Co-leader of Die Linke Berlin
- Incumbent
- Assumed office 2023

Personal details
- Born: 7 August 1990 (age 35) Berlin, Germany
- Party: Die Linke

= Maximilian Schirmer =

German politician

Maximilian Schirmer (born 7 August 1990) is a German politician from Die Linke. He has been co-chairman of Die Linke Berlin since 2023 and deputy federal chairman of The Left Party since October 2024.

== Biography ==
Schirmer grew up in Berlin in the quarters of Pankow and Weißensee, where he attended primary and secondary school. He performed his civilian service at the Königstadt youth center. He studied politics, administration, and public law, earning a bachelor's degree in 2016 and a master's degree in political science in 2020.

He worked as a health officer in the Lichtenberg district office.

== Political career ==
Schirmer joined The Left Party in 2013. He became a member of the Pankow District Assembly in 2016. When the party's state list for the 2016 Berlin state election was drawn up, Schirmer was only placed 36th and was not elected to the Berlin House of Representatives. In 2022, he became one of the two co-chairs of the district assembly group.

In the 2021 Berlin state election and the 2023 repeat election, he ran in 36th and 37th place, respectively, on the Left Party's state list; in 2023 he also ran in the Treptow-Köpenick 5 constituency. He failed to win a seat in the Berlin House of Representatives in both elections.

On 13 May 2023, he was elected co-chair of the Left Party in Berlin alongside Franziska Brychcy; since May 2025, he has held this office alongside Kerstin Wolter.

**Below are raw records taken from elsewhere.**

(** Four nodes, one fault: round 1 stands at 0, 0, 1; two more votes for 1
    give the ones the larger count, and the node stays decided on 0. *)
Lemma zero_decision_sticks_witness :
  let nd := {| proposals := ∅; votes := {[ 1 := [V0; V0; V1] ]};
               currentState := {| killed := false; x := Some V0;
                                  decided := Some true; k := Some 1 |} |} in
  let res := run tags_part_000 8000 4 1 V0 false
               (deliveries [((1 # 4)%Q, vote_msg 1 V1);
                            ((3 # 4)%Q, vote_msg 1 V1)]) nd in
  res.2 = [] /\ x (currentState res.1) = Some V0
  /\ decided (currentState res.1) = Some true.
Proof.
  intros nd.
  apply (zero_decision_sticks tags_part_000 8000 4 1 V0 1
           [((1 # 4)%Q, vote_msg 1 V1); ((3 # 4)%Q, vote_msg 1 V1)] nd).
  - discriminate.
  - reflexivity.
  - vm_compute. lia.
  - vm_compute. discriminate.
  - repeat constructor.
  - discriminate.
Defined.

The Left Party's congress in Halle elected Schirmer as deputy chair of the federal party in October 2024.

On 14 December 2024, Schirmer was nominated by The Left as a candidate for the direct mandate in the Berlin-Pankow constituency for the 2025 German federal election, but as the runner-up with 22.9%, he received around 5000 fewer votes than the Alliance 90/The Greens candidate Julia Schneider.